Robert Motherwell American,
1915-1991
Elegy to the Spanish Republic #34, 1953-54
Oil on canvas, 80 x 100"
Gift of Seymour H. Knox, 1957
©Dedalus Foundation,
Inc./Lincensed by VAGA, New York, NY
Robert Motherwell
was associated with a group of artists in the late 1940s and 1950s
in New York who are now referred to as Abstract Expressionists. The
term, although they did not like it, aptly describes their painting:
abstract (usually to the point of being completely nonobjective),
and an attempt to express feelings and moods through these abstract
forms. Influenced both by current trends in modern European art (especially
Surrealism, which focused on dreams and the unconscious), and the
devastation of World War II, the Abstract Expressionists developed
the first artistic movement that was completely American in origin.
With Abstract Expressionism, the center of the art world shifted from
Paris to New York.
Representational art was no longer believed to be an adequate expression
of the mood of the times. The Abstract Expressionists chose instead
to use color, line, and texture for purely expressive purposes. Because
of the extremely personal nature of the style, each artist’s
work is distinct, based in part on their individual goals. Motherwell
wanted to combine the conscious world (the world in which we live)

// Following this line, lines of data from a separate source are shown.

(** * Inversion and breakpoint distances between gene orders

    A shallow embedding of [ext/libd] (structs.h, invdist.cpp, distances.cpp)
    and the properties of its distance computations.

    The first part is the program: every function of the three files, in
    an error monad over explicit arrays, loop by loop and under the names
    it has in the source.  The parts after it follow the run of
    [_inversions]: the validation of the input, the extended permutation,
    the grey edges and the cycles of the breakpoint graph, its connected
    components, the hurdles and the fortress, and last the distance
    itself. *)

From stdpp Require Import base list sorting finite.
From Stdlib Require Import ZArith Lia.

Local Open Scope Z_scope.

(** ** Results of memory-unsafe code

    The C++ code reads and writes raw arrays.  An access outside the
    allocated block, a read of a cell that was never written, and a loop
    that is still running when its fuel is spent are explicit failures. *)

Inductive error := OutOfBounds | Uninitialised | OutOfFuel.

Inductive result (A : Type) : Type :=
| Ok (a : A)
| Err (e : error).
Arguments Ok {A} a.
Arguments Err {A} e.

Definition bind {A B} (m : result A) (k : A -> result B) : result B :=
  match m with
  | Ok a => k a
  | Err e => Err e
  end.

Notation "x <- m ;; k" := (bind m (fun x => k))
  (at level 20, m at level 99, k at level 200, only parsing).
Notation "' p <- m ;; k" := (bind m (fun x => let 'p := x in k))
  (at level 20, p pattern, m at level 99, k at level 200, only parsing).

(** ** Loops *)

(** [for (i = lo; i < hi; i += step)] runs [trip_count lo hi step] times. *)
Definition trip_count (lo hi step : Z) : nat :=
  Z.to_nat ((hi - lo + step - 1) / step).

Fixpoint for_loop {St} (n : nat) (i step : Z)
    (body : Z -> St -> result St) (s : St) : result St :=
  match n with
  | O => Ok s
  | S n' => s' <- body i s ;; for_loop n' (i + step) step body s'
  end.

Definition for_range {St} (lo hi step : Z) (body : Z -> St -> result St) (s : St)
    : result St :=
  for_loop (trip_count lo hi step) lo step body s.

(** A loop whose body may [return] from the enclosing function: the body
    yields [inl s] to go on with state [s] and [inr r] to return [r]. *)
Fixpoint for_ret {St R} (n : nat) (i step : Z)
    (body : Z -> St -> result (St + R)) (s : St) : result (St + R) :=
  match n with
  | O => Ok (inl s)
  | S n' =>
      r <- body i s ;;
      match r with
      | inl s' => for_ret n' (i + step) step body s'
      | inr v => Ok (inr v)
      end
  end.

Fixpoint while_loop {St} (fuel : nat) (cond : St -> result bool)
    (body : St -> result St) (s : St) : result St :=
  match fuel with
  | O => Err OutOfFuel
  | S f =>
      c <- cond s ;;
      if c then s' <- body s ;; while_loop f cond body s' else Ok s
  end.

Fixpoint do_while {St} (fuel : nat) (body : St -> result St)
    (cond : St -> result bool) (s : St) : result St :=
  match fuel with
  | O => Err OutOfFuel
  | S f =>
      s' <- body s ;;
      c <- cond s' ;;
      if c then do_while f body cond s' else Ok s'
  end.

(** ** structs.h *)

Definition ERR_CONTENT : Z := -1.
Definition ERR_DUPLICATES : Z := -2.
Definition ERR_CIRCULAR : Z := -3.
Definition ERR_MULTICHR : Z := -4.
Definition ERR_NOTIMPL : Z := -5.

Definition HURDLE : Z := 1.
Definition GREATHURDLE : Z := Z.shiftl 1 1.
Definition SUPERHURDLE : Z := Z.shiftl 1 2.

(** [intArray] is [short]: a value stored into one is reduced to 16 bits. *)
Definition is_short (z : Z) : Prop := -32768 <= z <= 32767.
Definition to_short (z : Z) : Z := (z + 32768) mod 65536 - 32768.

Record Genome := mkGenome {
  pi : list Z;        (* the block [pi] points to *)
  circular : bool;
  len : Z;
}.

(** An [int] array obtained from [new int[n]]: no cell holds a value before
    it is written. *)
Abbreviation arr := (list (option Z)).

Definition new_arr (n : Z) : arr := replicate (Z.to_nat n) None.

Definition rd (a : arr) (i : Z) : result Z :=
  if i <? 0 then Err OutOfBounds
  else match a !! Z.to_nat i with
       | Some (Some v) => Ok v
       | Some None => Err Uninitialised
       | None => Err OutOfBounds
       end.

Definition upd (a : arr) (i v : Z) : arr := <[Z.to_nat i := Some v]> a.

Definition wr (a : arr) (i v : Z) : result arr :=
  if (0 <=? i) && (i <? Z.of_nat (length a)) then Ok (upd a i v)
  else Err OutOfBounds.

(** Input data (gene arrays, arrays of genomes, vectors) is initialised. *)
Definition at_ {A} (l : list A) (i : Z) : result A :=
  if i <? 0 then Err OutOfBounds
  else match l !! Z.to_nat i with
       | Some v => Ok v
       | None => Err OutOfBounds
       end.

Record component_t := mkComponent {
  c_index : option Z;
  c_oriented : option Z;
  c_blocks : option Z;
  c_hurdle : option Z;
  c_left : option Z;
  c_right : option Z;
}.

Inductive cfield := F_index | F_oriented | F_blocks | F_hurdle | F_left | F_right.

#[global] Instance cfield_eq_dec : EqDecision cfield.
Proof. solve_decision. Defined.

Definition get_field (f : cfield) (c : component_t) : option Z :=
  match f with
  | F_index => c_index c
  | F_oriented => c_oriented c
  | F_blocks => c_blocks c
  | F_hurdle => c_hurdle c
  | F_left => c_left c
  | F_right => c_right c
  end.

Definition set_field (f : cfield) (v : Z) (c : component_t) : component_t :=
  match f with
  | F_index => mkComponent (Some v) (c_oriented c) (c_blocks c) (c_hurdle c) (c_left c) (c_right c)
  | F_oriented => mkComponent (c_index c) (Some v) (c_blocks c) (c_hurdle c) (c_left c) (c_right c)
  | F_blocks => mkComponent (c_index c) (c_oriented c) (Some v) (c_hurdle c) (c_left c) (c_right c)
  | F_hurdle => mkComponent (c_index c) (c_oriented c) (c_blocks c) (Some v) (c_left c) (c_right c)
  | F_left => mkComponent (c_index c) (c_oriented c) (c_blocks c) (c_hurdle c) (Some v) (c_right c)
  | F_right => mkComponent (c_index c) (c_oriented c) (c_blocks c) (c_hurdle c) (c_left c) (Some v)
  end.

Abbreviation carr := (list component_t).

Definition new_carr (n : Z) : carr :=
  replicate (Z.to_nat n) (mkComponent None None None None None None).

(** [components[i].f] as an rvalue. *)
Definition crd (a : carr) (i : Z) (f : cfield) : result Z :=
  if i <? 0 then Err OutOfBounds
  else match a !! Z.to_nat i with
       | Some c => match get_field f c with
                   | Some v => Ok v
                   | None => Err Uninitialised
                   end
       | None => Err OutOfBounds
       end.

Definition cupd (a : carr) (i : Z) (f : cfield) (v : Z) : carr :=
  match a !! Z.to_nat i with
  | Some c => <[Z.to_nat i := set_field f v c]> a
  | None => a
  end.

(** [components[i].f = v]. *)
Definition cwr (a : carr) (i : Z) (f : cfield) (v : Z) : result carr :=
  if (0 <=? i) && (i <? Z.of_nat (length a)) then Ok (cupd a i f v)
  else Err OutOfBounds.

Record distmem_t := mkDistmem {
  perm1 : arr;
  perm2 : arr;
  perm : arr;
  done : arr;
  greyEdges : arr;
  stack : arr;
  oriented : arr;
  cc : arr;
  labeled : arr;
  components : carr;
}.

(** The constructor [distmem_struct(n)]. *)
Definition distmem_struct (n : Z) : distmem_t :=
  mkDistmem (new_arr n) (new_arr n) (new_arr n) (new_arr n) (new_arr n)
            (new_arr n) (new_arr n) (new_arr n) (new_arr n) (new_carr n).

Definition set_perm1 (v : arr) (m : distmem_t) : distmem_t :=
  mkDistmem v (perm2 m) (perm m) (done m) (greyEdges m) (stack m) (oriented m) (cc m) (labeled m) (components m).
Definition set_perm2 (v : arr) (m : distmem_t) : distmem_t :=
  mkDistmem (perm1 m) v (perm m) (done m) (greyEdges m) (stack m) (oriented m) (cc m) (labeled m) (components m).
Definition set_perm (v : arr) (m : distmem_t) : distmem_t :=
  mkDistmem (perm1 m) (perm2 m) v (done m) (greyEdges m) (stack m) (oriented m) (cc m) (labeled m) (components m).
Definition set_done (v : arr) (m : distmem_t) : distmem_t :=
  mkDistmem (perm1 m) (perm2 m) (perm m) v (greyEdges m) (stack m) (oriented m) (cc m) (labeled m) (components m).
Definition set_greyEdges (v : arr) (m : distmem_t) : distmem_t :=
  mkDistmem (perm1 m) (perm2 m) (perm m) (done m) v (stack m) (oriented m) (cc m) (labeled m) (components m).
Definition set_stack (v : arr) (m : distmem_t) : distmem_t :=
  mkDistmem (perm1 m) (perm2 m) (perm m) (done m) (greyEdges m) v (oriented m) (cc m) (labeled m) (components m).
Definition set_oriented (v : arr) (m : distmem_t) : distmem_t :=
  mkDistmem (perm1 m) (perm2 m) (perm m) (done m) (greyEdges m) (stack m) v (cc m) (labeled m) (components m).
Definition set_cc (v : arr) (m : distmem_t) : distmem_t :=
  mkDistmem (perm1 m) (perm2 m) (perm m) (done m) (greyEdges m) (stack m) (oriented m) v (labeled m) (components m).
Definition set_labeled (v : arr) (m : distmem_t) : distmem_t :=
  mkDistmem (perm1 m) (perm2 m) (perm m) (done m) (greyEdges m) (stack m) (oriented m) (cc m) v (components m).
Definition set_components (v : carr) (m : distmem_t) : distmem_t :=
  mkDistmem (perm1 m) (perm2 m) (perm m) (done m) (greyEdges m) (stack m) (oriented m) (cc m) (labeled m) v.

with the unconscious; he thus linked many of his abstract forms to
the conscious world through his titles.
Motherwell painted more than one hundred works in the series "Elegy
to the Spanish Republic." Each image in the series contains black,
vertically oriented elements alternating with ovoid forms, and refers
to the Spanish Civil War, which lasted from 1936 to 1939, leaving
fascist dictator Francisco Franco in power. Motherwell began the series
in 1948, almost a decade after the war’s end, but recalled "I
was twenty-one in 1936, and that was the most moving political event
of the time."
Motherwell’s studies in philosophy, psychoanalytic theory, and
aesthetics (Stanford, 1932-36; Harvard, 1937-38; Columbia, 1940) are
reflected in many aspects of the "Elegy" series. For example,
the black-and-white contrasts that dominate the image could refer
to night and day, death and life, and oppression and freedom. This
last interpretation is underscored by the colors in the background,
those of the flag of the Spanish Republic, which are being blotted
out by the black forms in the foreground. Although Motherwell stated
that the "Elegies" are not political, he did say that they
were his "private insistence that a terrible death happened that
should not be forgot."
There is a tinge of nostalgia for a lost cause in these images, and
the use of the term elegy emphasizes this sense of loss and death.
An elegy is a short funeral song or lament—slow, meditative,
and mournful. The rhythm of an elegy could be compared to the type
of rhythm seen in the black forms moving slowly and solemnly across
the canvas, marking the death of freedom for the Spanish people.